(Try it)
Instruction for the entries that follow: retype exactly the lines from the line with "map of its own" to the line with "assert (Hlt : v_seq", both included, and omit all others.

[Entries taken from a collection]
Lemma build_ok seq build d ms :
  0 < seq -> Forall op_ok build -> no_collision ty ms -> known ms build ∅ ->
  wp (t ← new_map seq; run isTransaction hasMeta build t) (start d) (fun '(_, t) s => exists g, clean s g /\
    serves (fresh_view 0 seq ty) s g t (final build ∅) /\ mState t = smsModifying).
Proof.
  intros Hseq Hops Hnc Hkn. apply wp_bind.
  eapply wp_mono; [by apply (new_map_ok 0 seq ty (start d) []); [|apply leaf_type_leafy|]|].
  intros t s1 (g1 & Hev1 & Hs1 & Hst). eapply wp_mono.
  { by apply (run_ok _ (fresh_view_ok 0 seq isTransaction hasMeta Hseq) eq_refl ms Hnc isTransaction hasMeta eq_refl build t s1 g1 ∅). }
  intros [as_ t'] s2 (_ & g2 & Hev2 & Et & Hs2). exists g2. split_and!; [|done|by rewrite Et].
  apply Hev2, Hev1, start_clean.
Qed.

Lemma known_app ms build ops1 ops2 :
  (forall m', m' ∈ states build ∅ ++ states ops1 (final build ∅) ++ states ops2 (final build ∅) -> m' ∈ ms /\ map_ok ty m') ->
  known ms build ∅ /\ known ms ops1 (final build ∅) /\ known ms ops2 (final build ∅).
Proof. intros H. split_and!; intros m' Hm'; apply H; rewrite !elem_of_app; auto. Qed.

(** C12: a snapshot is independent of its original.  A map is built by any
    operations, possibly made immutable, and a snapshot is taken (of a map that
    is not empty, or a mutable one of an immutable map); then operations on the
    two are interleaved in any order (an immutable map shared with a mutable
    snapshot is only read).  All of them return, and each map answers as a finite
    map of its own that started from the contents at the time of the snapshot. *)
Theorem snapshot_isolated (seq : Z) (build : list op) (freeze isMutable : bool) (ops : list (bool * op))
    (d : gmap uint256 Blob) :
  0 < seq -> seq + 1 < 2 ^ 32 -> Forall op_ok build -> Forall (fun x => op_ok x.2) ops ->
  (if freeze && isMutable then Forall is_read (side false ops) else final build ∅ <> ∅) ->
  Forall (map_ok ty) (states build ∅ ++ states (side false ops) (final build ∅) ++ states (side true ops) (final build ∅)) ->
  no_collision ty (states build ∅ ++ states (side false ops) (final build ∅) ++ states (side true ops) (final build ∅)) ->
  wp (with_snapshot seq build freeze isMutable ops) (start d) (fun '(as1, as2) _ =>
    trace ty (final build ∅) (side false ops) as1 /\ trace ty (final build ∅) (side true ops) as2).
Proof.
  intros Hseq Hmax Hbuild Hops Hcase Hok Hnc. rewrite Forall_forall in Hok.
  destruct (known_app _ build (side false ops) (side true ops) (fun m' Hm' => conj Hm' (Hok m' Hm'))) as (Hk0 & Hk1 & Hk2).
  set (v1 := fresh_view 0 seq ty). set (v2 := fresh_view 1 (seq + 1) ty).
  assert (Hv1 : view_ok v1) by (by apply fresh_view_ok). assert (Hv2 : view_ok v2) by (apply fresh_view_ok; lia).
  assert (Hs2 : v_seq v2 = u32 (v_seq v1 + 1)) by (cbn; rewrite u32_id; lia).
  assert (Hlt : v_seq v1 < v_seq v2) by (cbn; lia).
  unfold with_snapshot. apply wp_bind. eapply wp_mono; [by apply (build_ok seq build d _ Hseq Hbuild Hnc Hk0)|].
  intros [as0 t] s (g & Hcl & (Hg & Ht & Hrep) & Hst). fold v1 in Ht, Hrep. apply wp_bind.
  destruct (freeze && isMutable) eqn:Efm.
  - apply andb_true_iff in Efm as [-> ->]. eapply wp_mono.
    { by apply (snapShot_share v1 v2 eq_refl Hlt eq_refl eq_refl ltac:(done) (setImmutable t) s g (final build ∅)). }
    intros t2 s1 (g1 & Hs1 & Hs2'). eapply (run2_ok (frozen v1) v2); done.
  - eapply wp_mono.
    { apply (snapShot_copy v1 v2 Hv1 Hv2 eq_refl Hlt eq_refl eq_refl ltac:(done) (if freeze then setImmutable t else t) s g (final build ∅));
        try done; [by destruct freeze|by destruct freeze|].
      destruct freeze; [right; by destruct isMutable|left; by rewrite Hst]. }
    intros t2 s1 (g1 & Hev & Hs2'). eapply (run2_ok v1 v2); try done.
    eapply (serves_other v2 v1); try done. split; [done|]. split; [by destruct freeze|by destruct freeze].
Qed.
(* ===== verification/SyncNodes.v ===== *)
(** * Genuine nodes

    A server that synchronizes knows the hash of a map [m] it does not have.
    This file says what the node of [m] at a position is: what it hashes to
    ([node_sum]), the bytes that are hashed ([node_pre]), and when a node in memory
    is that node ([genuine]).  A node that peers send is [genuine] as soon as its
    hash is right ([received_genuine]), under the local hypothesis [unforgeable]:
    the finitely many blobs received do not collide with those of [m], and none
    hashes to zero.  The bytes of a genuine node are [node_pre], and reading them
    back gives a genuine node.

    A genuine inner node may have more branch bits than children: the reader of
    the compressed form sets the bit of a position for each entry, also when a
    later entry for the same position overwrites the hash by zero. *)
From Stdlib Require Import ZArith Lia.
From S2P Require Import Prelude BaseUint Serializer SHAMapNode SHAMapSpec SHAMap SHAMapRep.
From stdpp Require Import base numbers list gmap strings.
Import BaseUint Serializer SHAMapNode SHAMapSpec SHAMap SHAMapRep.
Local Open Scope Z_scope.

Module SyncNodes.

(** ** Bits *)

(** The bitmap of the branches that pass [f]. *)
Definition bitmap (f : Z -> bool) (order : list Z) : Z := foldr (fun i b => if f i then Z.setbit b i else b) 0 order.
(* ===== verification/SyncLaws.v ===== *)
(** * Synchronization is sound and complete

    The server acquires the map [m] of which it knows the root hash.  Its peers
    are not trusted: the nodes and fetch-pack entries they send are arbitrary
    bytes.  The invariant [synced] says what is known of the state all the same.
    A ghost map assigns positions to the cells of the map being built: every such
    cell is the genuine node of its position, and its child pointers lead to cells
    of the positions below.  The database, the filters' caches and the full-below
    cache are consistent with [m].  [sync_authentic] and [sync_complete] draw the
    conclusions for any sequence of operations.

    A backed map relies on its filter to write what it receives to the database:
    [strict] says that a backed map has such a filter.  Without it the full-below
    cache would claim subtrees the database does not have. *)
From Stdlib Require Import ZArith Lia.
From S2P Require Import Prelude Effects BaseUint Serializer SHAMapNode SHAMapSpec SHAMap SHAMapRep SHAMapReads.
From S2P Require Import SHAMapLaws SHAMapTyping SHAMapSync SyncNodes.
From stdpp Require Import base numbers list gmap strings.
Import BaseUint Serializer SHAMapNode SHAMapSpec SHAMap SHAMapRep SHAMapReads SHAMapLaws SHAMapTyping Effects SHAMapSync SyncNodes.
Local Open Scope Z_scope.

Module SyncLaws.

(** ** What happens to a map being acquired *)

(** Messages from peers, calls of [getMissingNodes], entries for the fetch pack,
    lookups, and the expiry of cache entries ([f] says which stay). *)
Inductive sync_op : Type :=
| syRoot (raw : Blob)
| syNode (id : SHAMapNodeID) (raw : Blob)
| syMissing (max : Z)
| syPack (hash : uint256) (data : Blob)
| syPeek (k : uint256)
| syExpire (f : uint256 -> bool).

Definition keep (f : uint256 -> bool) (K : gmap uint256 Blob) : gmap uint256 Blob := base.filter (fun kv => f kv.1 = true) K.

Definition expire (f : uint256 -> bool) (w : Net) : Net :=
  {| store := store w; fullBelowCache := base.filter (fun h => f h = true) (fullBelowCache w);
     nodeCache := keep f (nodeCache w); fetchPack := keep f (fetchPack w); submitted := submitted w; draws := draws w |}.

Section Steps.
Context `{SHA : SHA512} `{SRV : Server} (hash : uint256) (filter : option SHAMapSyncFilter).

(** The object after a call: as it was if the call threw. *)
Definition sync_step (o : sync_op) (x : SHAMap * Net) : SHAMap * Net :=
  let '(t, w) := x in
  match o with
  | syRoot raw =>
      let '(r, w') := addRootNode t hash raw snfWIRE filter w in (match r with Ok (_, t') => t' | Throw _ => t end, w')
  | syNode id raw =>
      let '(r, w') := addKnownNode t id raw filter w in (match r with Ok (_, t') => t' | Throw _ => t end, w')
  | syMissing max =>
      let '(r, w') := getMissingNodes t [] [] max filter w in (match r with Ok (t', _, _) => t' | Throw _ => t end, w')
  | syPack h data => (t, (addFetchPack h data w).2)
  | syPeek k => (t, (on_store (peekItem t k) w).2)
  | syExpire f => (t, expire f w)
  end.

Definition sync_run (ops : list sync_op) (x : SHAMap * Net) : SHAMap * Net := fold_left (fun x o => sync_step o x) ops x.
End Steps.

Section Sync.
Context `{SHA : SHA512} `{SRV : Server} (ty : TNType) (m : kmap) (xs : Blob -> Prop).
Context (Hty : leafy ty) (Hm : map_ok ty m) (Hz : m !! zero256 = None) (Hne : m <> ∅) (Hxs : unforgeable ty m xs).
Context (backed : bool) (filter : option SHAMapSyncFilter).
Context (Hknown : forall h b, known_transaction h = Some b ->
  sha512half (add32' pfx_transactionID [] ++ b) = h /\ xs (add32' pfx_transactionID [] ++ b)).
Context (Hrand : forall k, 0 <= rand k).

Abbreviation sum := (node_sum ty m).
Abbreviation blob := (node_pre ty m).
Abbreviation void p := (below p m = ∅).

Definition strict : Prop := backed = true -> filter = Some AccountStateSF \/ filter = Some TransactionStateSF.

(** ** What is complete *)

(** The database has the node at [p]. *)
Definition has (D : gmap uint256 Blob) (p : path) : Prop := D !! sum p = Some (blob p).

(** The database has everything below [p]. *)
Definition db_full (D : gmap uint256 Blob) (p : path) : Prop :=
  forall q, p `prefix_of` q -> (length q <= 64)%nat -> ~ void q -> has D q.

(** Everything below the node at [l] is in memory. *)
Inductive mem_full (C : list SHAMapTreeNode) : loc -> path -> Prop :=
| mf_void l p : void p -> mem_full C l p
| mf_leaf l p n : C !! l = Some n -> isInner n = false -> mem_full C l p
| mf_inner l p n inner :
    C !! l = Some n -> mInner n = Some inner ->
    (forall i, 0 <= i < 16 -> ~ void (p ++ [i]) -> is_Some (mChildren inner !!! Z.to_nat i)) ->
    (forall i c, 0 <= i < 16 -> ~ void (p ++ [i]) -> mChildren inner !!! Z.to_nat i = Some c -> mem_full C c (p ++ [i])) ->
    mem_full C l p.

Definition full (C : list SHAMapTreeNode) (D : gmap uint256 Blob) (l : loc) (p : path) : Prop :=
  if backed then db_full D p else mem_full C l p.

(** ** The invariant *)

Abbreviation ghost := (gmap loc path).

Record cell_ok (C : list SHAMapTreeNode) (g : ghost) (l : loc) (p : path) : Prop := {
  ce_depth : (length p <= 64)%nat;
  ce_node : exists n, C !! l = Some n /\ genuine ty m n p /\
    forall inner i c, mInner n = Some inner -> 0 <= i < 16 -> mChildren inner !!! Z.to_nat i = Some c -> g !! c = Some (p ++ [i]) }.

(** A table of blobs by hash holds nothing but the bytes of [m] under the hashes
    of [m]. *)
Definition table_ok (D : gmap uint256 Blob) : Prop :=
  forall p d, (length p <= 64)%nat -> D !! sum p = Some d -> d = blob p.

Record synced_at (C : list SHAMapTreeNode) (D K P : gmap uint256 Blob) (F : gset uint256) (g : ghost) : Prop := {
  sy_cell : forall l p, g !! l = Some p -> cell_ok C g l p;
  sy_db : table_ok D;
  sy_cache : table_ok K;
  sy_pack : forall h d, P !! h = Some d -> xs d;
  sy_known : strict -> backed = true -> forall p, (length p <= 64)%nat -> sum p ∈ F -> db_full D p;
  sy_flag : strict -> forall l p n inner,
    g !! l = Some p -> C !! l = Some n -> mInner n = Some inner -> mFullBelow inner = true -> full C D l p;
  sy_stored : strict -> backed = true -> forall l p, g !! l = Some p -> ~ void p -> has D p }.
Definition qualityDirDescriber (uTakerPaysCurrency uTakerPaysIssuer uTakerGetsCurrency uTakerGetsIssuer : uint160)
    (uRate : Z) (isNew : bool) (sle : SLE) : SLE :=
  setFieldU64 sfExchangeRate uRate
    (setFieldH160 sfTakerGetsIssuer uTakerGetsIssuer
      (setFieldH160 sfTakerGetsCurrency uTakerGetsCurrency
        (setFieldH160 sfTakerPaysIssuer uTakerPaysIssuer
          (setFieldH160 sfTakerPaysCurrency uTakerPaysCurrency sle)))).

(** The end of [dirAdd]: append the entry to the page. *)
Definition dir_append (sleNode : sleptr) (svIndexes : list uint256) (uLedgerIndex : uint256) : M unit :=
  mutate sleNode (setFieldV256 sfIndexes (svIndexes ++ [uLedgerIndex])).

(** [dirAdd]: the result and the page number it stores in [uNodeDir]. *)
Definition dirAdd (uRootIndex uLedgerIndex : uint256) (fDescriber : bool -> SLE -> SLE) : M (TER * Z) :=
  o ← entryCache ltDIR_NODE uRootIndex;
  match o with
  | None =>
      sleRoot ← entryCreate ltDIR_NODE uRootIndex;
      _ ← mutate sleRoot (setFieldH256 sfRootIndex uRootIndex);
      _ ← mutate sleRoot (fDescriber true);
      _ ← dir_append sleRoot [] uLedgerIndex;
      mret (tesSUCCESS, 0)
  | Some sleRoot =>
      uNodeDir ← field (getFieldU64 sfIndexPrevious) sleRoot;
      sleNode ← (if negb (uNodeDir =? 0) then
                   o ← entryCache ltDIR_NODE (getDirNodeIndex uRootIndex uNodeDir); non_null o
                 else mret sleRoot);
      svIndexes ← field (getFieldV256 sfIndexes) sleNode;
      if negb (DIR_NODE_MAX =? length svIndexes)%nat then
        _ ← entryModify sleNode;
        _ ← dir_append sleNode svIndexes uLedgerIndex;
        mret (tesSUCCESS, uNodeDir)
      else
        let uNodeDir := u64 (uNodeDir + 1) in
        if uNodeDir =? 0 then mret (tecDIR_FULL, uNodeDir)
        else
          _ ← mutate sleNode (setFieldU64 sfIndexNext uNodeDir);
          _ ← entryModify sleNode;
          _ ← mutate sleRoot (setFieldU64 sfIndexPrevious uNodeDir);
          _ ← entryModify sleRoot;
          sleNode ← entryCreate ltDIR_NODE (getDirNodeIndex uRootIndex uNodeDir);
          _ ← mutate sleNode (setFieldH256 sfRootIndex uRootIndex);
          _ ← (if negb (uNodeDir =? 1) then mutate sleNode (setFieldU64 sfIndexPrevious (uNodeDir - 1)) else mret tt);
          _ ← mutate sleNode (fDescriber false);
          _ ← dir_append sleNode [] uLedgerIndex;
          mret (tesSUCCESS, uNodeDir)
  end.

(** What [dirDelete] leaves of a page: the first occurrence of the index is
    erased, or replaced by the last index of the page. *)
Definition remove_index (bStable : bool) (uLedgerIndex : uint256) (vuiIndexes : list uint256) : list uint256 :=
  if (1 <? length vuiIndexes)%nat then
    match list_find (fun x => x = uLedgerIndex) vuiIndexes with
    | None => vuiIndexes
    | Some (i, _) =>
        if bStable then delete i vuiIndexes
        else
          let moved := <[i := vuiIndexes !!! (length vuiIndexes - 1)%nat]> vuiIndexes in
          take (length vuiIndexes - 1) moved
    end
  else [].

(** [dirDelete] when the root page was emptied. *)
Definition emptied_root (bKeepRoot : bool) (uRootIndex : uint256) (sleNode : sleptr) (uNodePrevious uNodeNext : Z)
    : M TER :=
  if uNodePrevious =? 0 then _ ← entryDelete sleNode; mret tesSUCCESS
  else if bKeepRoot then mret tesSUCCESS
  else if negb (uNodePrevious =? uNodeNext) then mret tesSUCCESS
  else
    o ← entryCache ltDIR_NODE (getDirNodeIndex uRootIndex uNodeNext);
    sleLast ← non_null o;
    last ← field (getFieldV256 sfIndexes) sleLast;
    if decide (last = []) then _ ← entryDelete sleNode; _ ← entryDelete sleLast; mret tesSUCCESS
    else mret tesSUCCESS.

(** [dirDelete] when a page between the root and the last was emptied. *)
Definition emptied_middle (uRootIndex : uint256) (sleNode : sleptr) (uNodePrevious uNodeNext : Z) : M TER :=
  slePrevious ← entryCache ltDIR_NODE (getDirNodeIndex uRootIndex uNodePrevious);
  sleNext ← entryCache ltDIR_NODE (getDirNodeIndex uRootIndex uNodeNext);
  match slePrevious, sleNext with
  | Some slePrevious, Some sleNext =>
      _ ← mutate slePrevious (setFieldU64 sfIndexNext uNodeNext);
      _ ← entryModify slePrevious;
      _ ← mutate sleNext (setFieldU64 sfIndexPrevious uNodePrevious);
      _ ← entryModify sleNext;
      _ ← entryDelete sleNode;
      mret tesSUCCESS
  | _, _ => mret tefBAD_LEDGER
  end.

(** [dirDelete] when the last page was emptied. *)
Definition emptied_last (bKeepRoot : bool) (uRootIndex : uint256) (sleNode : sleptr) (uNodePrevious : Z) : M TER :=
  if bKeepRoot || negb (uNodePrevious =? 0) then mret tesSUCCESS
  else
    o ← entryCache ltDIR_NODE uRootIndex;
    sleRoot ← non_null o;
    first ← field (getFieldV256 sfIndexes) sleRoot;
    if decide (first = []) then _ ← entryDelete sleRoot; _ ← entryDelete sleNode; mret tesSUCCESS
    else mret tesSUCCESS.

(** [dirDelete] once the entry was found on page [uNodeCur]. *)
Definition dir_remove (bKeepRoot : bool) (uNodeCur : Z) (uRootIndex uLedgerIndex : uint256) (bStable : bool)
    (sleNode : sleptr) (vuiIndexes : list uint256) : M TER :=
  let rest := remove_index bStable uLedgerIndex vuiIndexes in
  _ ← mutate sleNode (setFieldV256 sfIndexes rest);
  _ ← entryModify sleNode;
  if decide (rest = []) then
    uNodePrevious ← field (getFieldU64 sfIndexPrevious) sleNode;
    uNodeNext ← field (getFieldU64 sfIndexNext) sleNode;
    if uNodeCur =? 0 then emptied_root bKeepRoot uRootIndex sleNode uNodePrevious uNodeNext
    else if negb (uNodeNext =? 0) then emptied_middle uRootIndex sleNode uNodePrevious uNodeNext
    else emptied_last bKeepRoot uRootIndex sleNode uNodePrevious
  else mret tesSUCCESS.
End LedgerLaws.
Lemma idx_inj m ps k k' n n' xs xs' :
  dir m ps -> ps !! k = Some (n, xs) -> ps !! k' = Some (n', xs') -> idx n = idx n' -> k = k'.
Proof.
  intros Hd Hk Hk' E. eapply (num_inj m ps); [done|by eapply lookup_lt_Some..|].
  rewrite (num_lookup _ _ _ _ Hk), (num_lookup _ _ _ _ Hk'). apply Hapart; [| |done].
  - rewrite <- (num_lookup _ _ _ _ Hk). by eapply num_page.
  - rewrite <- (num_lookup _ _ _ _ Hk'). by eapply num_page.
Qed.

Lemma idx_num m ps k n : dir m ps -> page_number n -> idx (num ps k) = idx n -> num ps k = n.
Proof. intros Hd Hn E. apply Hapart; [by eapply num_page|done|done]. Qed.

Lemma idx_fresh m ps k n n' xs : dir m ps -> ps !! k = Some (n, xs) -> page_number n' -> unused ps n' -> idx n <> idx n'.
Proof.
  intros Hd Hk Hn' Hf. rewrite <- (num_lookup _ _ _ _ Hk). intros E%(idx_num m); [|done|done].
  apply (Hf k); [by eapply lookup_lt_Some|done].
Qed.

(** ** What the operations do to the map *)

Lemma is_page_num ps ps' k xs x :
  (forall j, num ps' j = num ps j) -> length ps' = length ps -> is_page ps k xs x -> is_page ps' k xs x.
Proof. intros Hn Hl (H1 & H2 & H3). split_and!; [done|by rewrite Hn|]. unfold prev_of in *. rewrite Hl. by destruct k; rewrite Hn. Qed.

(Response for this exercise)
    map of its own that started from the contents at the time of the snapshot. *)
Theorem snapshot_isolated (seq : Z) (build : list op) (freeze isMutable : bool) (ops : list (bool * op))
    (d : gmap uint256 Blob) :
  0 < seq -> seq + 1 < 2 ^ 32 -> Forall op_ok build -> Forall (fun x => op_ok x.2) ops ->
  (if freeze && isMutable then Forall is_read (side false ops) else final build ∅ <> ∅) ->
  Forall (map_ok ty) (states build ∅ ++ states (side false ops) (final build ∅) ++ states (side true ops) (final build ∅)) ->
  no_collision ty (states build ∅ ++ states (side false ops) (final build ∅) ++ states (side true ops) (final build ∅)) ->
  wp (with_snapshot seq build freeze isMutable ops) (start d) (fun '(as1, as2) _ =>
    trace ty (final build ∅) (side false ops) as1 /\ trace ty (final build ∅) (side true ops) as2).
Proof.
  intros Hseq Hmax Hbuild Hops Hcase Hok Hnc. rewrite Forall_forall in Hok.
  destruct (known_app _ build (side false ops) (side true ops) (fun m' Hm' => conj Hm' (Hok m' Hm'))) as (Hk0 & Hk1 & Hk2).
  set (v1 := fresh_view 0 seq ty). set (v2 := fresh_view 1 (seq + 1) ty).
  assert (Hv1 : view_ok v1) by (by apply fresh_view_ok). assert (Hv2 : view_ok v2) by (apply fresh_view_ok; lia).
  assert (Hs2 : v_seq v2 = u32 (v_seq v1 + 1)) by (cbn; rewrite u32_id; lia).
  assert (Hlt : v_seq v1 < v_seq v2) by (cbn; lia).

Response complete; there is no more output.